▶ DATA EXTRACT
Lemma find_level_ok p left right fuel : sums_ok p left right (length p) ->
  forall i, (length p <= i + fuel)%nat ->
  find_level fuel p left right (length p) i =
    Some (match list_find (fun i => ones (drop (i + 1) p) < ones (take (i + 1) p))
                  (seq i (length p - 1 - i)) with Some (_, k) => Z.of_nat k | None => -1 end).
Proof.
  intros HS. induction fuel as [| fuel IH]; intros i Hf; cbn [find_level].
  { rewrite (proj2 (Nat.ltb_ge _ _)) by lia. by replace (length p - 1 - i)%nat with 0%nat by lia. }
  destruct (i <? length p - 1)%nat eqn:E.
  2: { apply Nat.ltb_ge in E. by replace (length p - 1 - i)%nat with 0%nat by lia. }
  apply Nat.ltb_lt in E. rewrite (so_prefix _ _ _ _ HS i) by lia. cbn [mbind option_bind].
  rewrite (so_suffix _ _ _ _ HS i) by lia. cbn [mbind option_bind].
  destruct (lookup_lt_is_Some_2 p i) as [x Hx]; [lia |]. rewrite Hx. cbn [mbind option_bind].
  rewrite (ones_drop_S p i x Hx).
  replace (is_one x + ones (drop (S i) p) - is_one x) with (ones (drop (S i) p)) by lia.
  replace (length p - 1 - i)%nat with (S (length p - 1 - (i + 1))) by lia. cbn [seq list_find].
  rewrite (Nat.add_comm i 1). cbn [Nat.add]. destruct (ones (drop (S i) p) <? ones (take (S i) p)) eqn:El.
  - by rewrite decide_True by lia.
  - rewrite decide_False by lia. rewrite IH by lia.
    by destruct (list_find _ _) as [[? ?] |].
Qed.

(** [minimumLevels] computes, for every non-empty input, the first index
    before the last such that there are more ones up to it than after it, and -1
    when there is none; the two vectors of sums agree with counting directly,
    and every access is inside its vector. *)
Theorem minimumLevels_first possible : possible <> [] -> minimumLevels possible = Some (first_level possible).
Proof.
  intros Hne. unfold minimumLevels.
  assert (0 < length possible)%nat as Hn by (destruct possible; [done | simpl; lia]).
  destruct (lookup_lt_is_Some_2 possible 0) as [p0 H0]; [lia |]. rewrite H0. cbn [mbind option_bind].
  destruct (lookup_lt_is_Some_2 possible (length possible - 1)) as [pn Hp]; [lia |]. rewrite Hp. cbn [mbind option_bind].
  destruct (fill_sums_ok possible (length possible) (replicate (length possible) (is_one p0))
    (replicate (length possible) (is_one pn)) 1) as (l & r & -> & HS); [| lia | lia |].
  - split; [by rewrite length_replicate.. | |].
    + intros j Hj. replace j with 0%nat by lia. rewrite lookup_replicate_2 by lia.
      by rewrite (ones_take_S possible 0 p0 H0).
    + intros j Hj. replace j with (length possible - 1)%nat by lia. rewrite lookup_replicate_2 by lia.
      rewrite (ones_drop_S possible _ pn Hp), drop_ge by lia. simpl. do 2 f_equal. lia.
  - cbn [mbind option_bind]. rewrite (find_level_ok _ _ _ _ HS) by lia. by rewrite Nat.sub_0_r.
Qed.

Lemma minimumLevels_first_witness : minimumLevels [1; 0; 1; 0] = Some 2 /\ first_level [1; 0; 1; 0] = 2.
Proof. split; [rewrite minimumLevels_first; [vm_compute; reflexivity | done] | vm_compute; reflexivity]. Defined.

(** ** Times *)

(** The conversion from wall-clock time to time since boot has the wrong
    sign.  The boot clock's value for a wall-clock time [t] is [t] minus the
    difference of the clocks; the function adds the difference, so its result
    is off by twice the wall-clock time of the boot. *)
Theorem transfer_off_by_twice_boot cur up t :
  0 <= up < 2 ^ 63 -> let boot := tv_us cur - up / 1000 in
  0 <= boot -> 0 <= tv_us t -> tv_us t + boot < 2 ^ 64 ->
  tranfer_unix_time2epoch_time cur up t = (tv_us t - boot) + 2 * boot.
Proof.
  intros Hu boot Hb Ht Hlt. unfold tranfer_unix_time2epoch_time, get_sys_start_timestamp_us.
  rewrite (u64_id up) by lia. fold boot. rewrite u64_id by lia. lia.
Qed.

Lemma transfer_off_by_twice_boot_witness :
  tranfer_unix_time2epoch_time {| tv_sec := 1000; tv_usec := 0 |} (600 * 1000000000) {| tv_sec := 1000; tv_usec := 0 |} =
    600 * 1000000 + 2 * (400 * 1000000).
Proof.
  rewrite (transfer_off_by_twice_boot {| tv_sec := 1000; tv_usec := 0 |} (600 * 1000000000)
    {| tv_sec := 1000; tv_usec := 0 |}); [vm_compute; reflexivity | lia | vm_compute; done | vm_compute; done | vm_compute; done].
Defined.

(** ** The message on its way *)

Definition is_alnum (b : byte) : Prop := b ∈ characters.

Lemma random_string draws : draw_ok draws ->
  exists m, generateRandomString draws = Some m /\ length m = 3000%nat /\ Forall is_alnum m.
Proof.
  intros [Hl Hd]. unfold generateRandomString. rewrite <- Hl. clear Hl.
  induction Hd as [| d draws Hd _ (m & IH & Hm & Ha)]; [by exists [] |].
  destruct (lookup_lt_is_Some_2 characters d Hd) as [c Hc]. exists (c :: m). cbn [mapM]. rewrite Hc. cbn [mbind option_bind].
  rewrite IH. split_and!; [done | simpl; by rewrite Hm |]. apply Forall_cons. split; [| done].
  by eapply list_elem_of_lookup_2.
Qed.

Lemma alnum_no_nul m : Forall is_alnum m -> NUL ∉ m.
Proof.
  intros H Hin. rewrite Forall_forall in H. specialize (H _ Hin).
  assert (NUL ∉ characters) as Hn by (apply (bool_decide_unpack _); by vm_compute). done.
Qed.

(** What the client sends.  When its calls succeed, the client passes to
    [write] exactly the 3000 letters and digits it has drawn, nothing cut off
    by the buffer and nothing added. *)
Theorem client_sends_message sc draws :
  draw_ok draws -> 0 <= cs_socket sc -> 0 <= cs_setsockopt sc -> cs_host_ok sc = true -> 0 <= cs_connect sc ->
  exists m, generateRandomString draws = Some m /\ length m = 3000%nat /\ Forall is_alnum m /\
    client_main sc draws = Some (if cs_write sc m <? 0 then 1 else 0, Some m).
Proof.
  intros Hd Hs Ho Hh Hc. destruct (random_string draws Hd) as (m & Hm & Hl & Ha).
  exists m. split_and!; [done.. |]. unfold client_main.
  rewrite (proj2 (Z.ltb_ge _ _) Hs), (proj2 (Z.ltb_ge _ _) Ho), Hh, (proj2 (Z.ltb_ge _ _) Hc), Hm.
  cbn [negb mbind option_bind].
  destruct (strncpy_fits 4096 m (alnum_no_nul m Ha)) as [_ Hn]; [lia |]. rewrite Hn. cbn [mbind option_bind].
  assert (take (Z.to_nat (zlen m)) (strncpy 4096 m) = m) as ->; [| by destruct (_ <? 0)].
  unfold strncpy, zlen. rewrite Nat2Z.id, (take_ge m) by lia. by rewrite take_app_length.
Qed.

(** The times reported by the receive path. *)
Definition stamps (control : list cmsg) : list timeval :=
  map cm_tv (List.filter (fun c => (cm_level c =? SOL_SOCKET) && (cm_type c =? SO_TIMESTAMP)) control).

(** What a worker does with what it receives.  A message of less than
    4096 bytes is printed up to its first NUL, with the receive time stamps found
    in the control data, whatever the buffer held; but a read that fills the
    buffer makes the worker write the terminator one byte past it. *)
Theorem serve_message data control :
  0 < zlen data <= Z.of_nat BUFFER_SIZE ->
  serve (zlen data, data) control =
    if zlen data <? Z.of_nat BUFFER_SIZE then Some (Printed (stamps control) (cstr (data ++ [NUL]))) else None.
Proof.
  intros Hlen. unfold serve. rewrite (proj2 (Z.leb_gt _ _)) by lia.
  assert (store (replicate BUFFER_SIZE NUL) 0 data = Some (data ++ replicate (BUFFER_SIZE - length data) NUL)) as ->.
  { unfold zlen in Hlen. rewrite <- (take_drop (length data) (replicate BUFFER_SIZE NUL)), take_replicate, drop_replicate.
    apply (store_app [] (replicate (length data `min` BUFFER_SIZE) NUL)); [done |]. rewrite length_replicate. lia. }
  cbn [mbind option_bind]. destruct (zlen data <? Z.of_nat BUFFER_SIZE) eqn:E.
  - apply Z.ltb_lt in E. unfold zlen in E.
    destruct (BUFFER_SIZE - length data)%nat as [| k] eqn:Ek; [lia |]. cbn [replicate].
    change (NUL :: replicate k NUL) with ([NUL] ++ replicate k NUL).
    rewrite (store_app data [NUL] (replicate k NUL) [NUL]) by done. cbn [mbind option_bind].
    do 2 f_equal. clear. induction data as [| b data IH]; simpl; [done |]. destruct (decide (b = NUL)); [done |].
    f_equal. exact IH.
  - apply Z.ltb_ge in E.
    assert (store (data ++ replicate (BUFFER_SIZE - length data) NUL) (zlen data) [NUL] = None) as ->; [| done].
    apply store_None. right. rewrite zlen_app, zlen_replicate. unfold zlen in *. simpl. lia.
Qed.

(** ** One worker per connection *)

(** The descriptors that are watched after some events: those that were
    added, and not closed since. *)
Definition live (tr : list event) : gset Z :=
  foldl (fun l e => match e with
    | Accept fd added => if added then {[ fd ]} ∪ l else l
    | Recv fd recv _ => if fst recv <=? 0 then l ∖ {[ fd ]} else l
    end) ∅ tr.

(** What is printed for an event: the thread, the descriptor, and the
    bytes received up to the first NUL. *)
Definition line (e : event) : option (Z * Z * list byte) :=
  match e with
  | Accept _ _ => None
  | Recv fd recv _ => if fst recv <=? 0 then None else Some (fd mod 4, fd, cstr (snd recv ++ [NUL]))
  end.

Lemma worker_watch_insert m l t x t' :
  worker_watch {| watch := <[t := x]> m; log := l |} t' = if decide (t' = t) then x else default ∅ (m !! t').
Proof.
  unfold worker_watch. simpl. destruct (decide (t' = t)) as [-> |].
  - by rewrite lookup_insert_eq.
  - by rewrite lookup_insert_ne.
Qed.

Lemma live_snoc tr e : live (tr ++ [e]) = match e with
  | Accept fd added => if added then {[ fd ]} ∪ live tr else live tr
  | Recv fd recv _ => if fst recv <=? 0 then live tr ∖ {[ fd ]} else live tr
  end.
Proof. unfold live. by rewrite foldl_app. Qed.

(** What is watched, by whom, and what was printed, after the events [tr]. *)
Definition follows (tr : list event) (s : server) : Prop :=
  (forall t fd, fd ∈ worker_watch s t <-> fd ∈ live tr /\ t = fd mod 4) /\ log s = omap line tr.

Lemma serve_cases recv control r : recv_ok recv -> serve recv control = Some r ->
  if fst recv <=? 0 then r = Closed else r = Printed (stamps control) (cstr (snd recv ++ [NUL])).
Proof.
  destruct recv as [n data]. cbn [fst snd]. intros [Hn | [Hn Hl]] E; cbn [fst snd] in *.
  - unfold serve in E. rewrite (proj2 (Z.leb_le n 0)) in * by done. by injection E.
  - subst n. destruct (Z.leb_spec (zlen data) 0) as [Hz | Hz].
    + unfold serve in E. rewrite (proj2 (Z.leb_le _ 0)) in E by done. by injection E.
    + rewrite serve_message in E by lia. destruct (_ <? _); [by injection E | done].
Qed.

▶ ASSIGNMENT
Lines from the top of the data above through the line containing "- split; [by" must be repeated exactly. All other lines stay out.

▶ ANSWER AREA
Lemma find_level_ok p left right fuel : sums_ok p left right (length p) ->
  forall i, (length p <= i + fuel)%nat ->
  find_level fuel p left right (length p) i =
    Some (match list_find (fun i => ones (drop (i + 1) p) < ones (take (i + 1) p))
                  (seq i (length p - 1 - i)) with Some (_, k) => Z.of_nat k | None => -1 end).
Proof.
  intros HS. induction fuel as [| fuel IH]; intros i Hf; cbn [find_level].
  { rewrite (proj2 (Nat.ltb_ge _ _)) by lia. by replace (length p - 1 - i)%nat with 0%nat by lia. }
  destruct (i <? length p - 1)%nat eqn:E.
  2: { apply Nat.ltb_ge in E. by replace (length p - 1 - i)%nat with 0%nat by lia. }
  apply Nat.ltb_lt in E. rewrite (so_prefix _ _ _ _ HS i) by lia. cbn [mbind option_bind].
  rewrite (so_suffix _ _ _ _ HS i) by lia. cbn [mbind option_bind].
  destruct (lookup_lt_is_Some_2 p i) as [x Hx]; [lia |]. rewrite Hx. cbn [mbind option_bind].
  rewrite (ones_drop_S p i x Hx).
  replace (is_one x + ones (drop (S i) p) - is_one x) with (ones (drop (S i) p)) by lia.
  replace (length p - 1 - i)%nat with (S (length p - 1 - (i + 1))) by lia. cbn [seq list_find].
  rewrite (Nat.add_comm i 1). cbn [Nat.add]. destruct (ones (drop (S i) p) <? ones (take (S i) p)) eqn:El.
  - by rewrite decide_True by lia.
  - rewrite decide_False by lia. rewrite IH by lia.
    by destruct (list_find _ _) as [[? ?] |].
Qed.

(** [minimumLevels] computes, for every non-empty input, the first index
    before the last such that there are more ones up to it than after it, and -1
    when there is none; the two vectors of sums agree with counting directly,
    and every access is inside its vector. *)
Theorem minimumLevels_first possible : possible <> [] -> minimumLevels possible = Some (first_level possible).
Proof.
  intros Hne. unfold minimumLevels.
  assert (0 < length possible)%nat as Hn by (destruct possible; [done | simpl; lia]).
  destruct (lookup_lt_is_Some_2 possible 0) as [p0 H0]; [lia |]. rewrite H0. cbn [mbind option_bind].
  destruct (lookup_lt_is_Some_2 possible (length possible - 1)) as [pn Hp]; [lia |]. rewrite Hp. cbn [mbind option_bind].
  destruct (fill_sums_ok possible (length possible) (replicate (length possible) (is_one p0))
    (replicate (length possible) (is_one pn)) 1) as (l & r & -> & HS); [| lia | lia |].
  - split; [by rewrite length_replicate.. | |].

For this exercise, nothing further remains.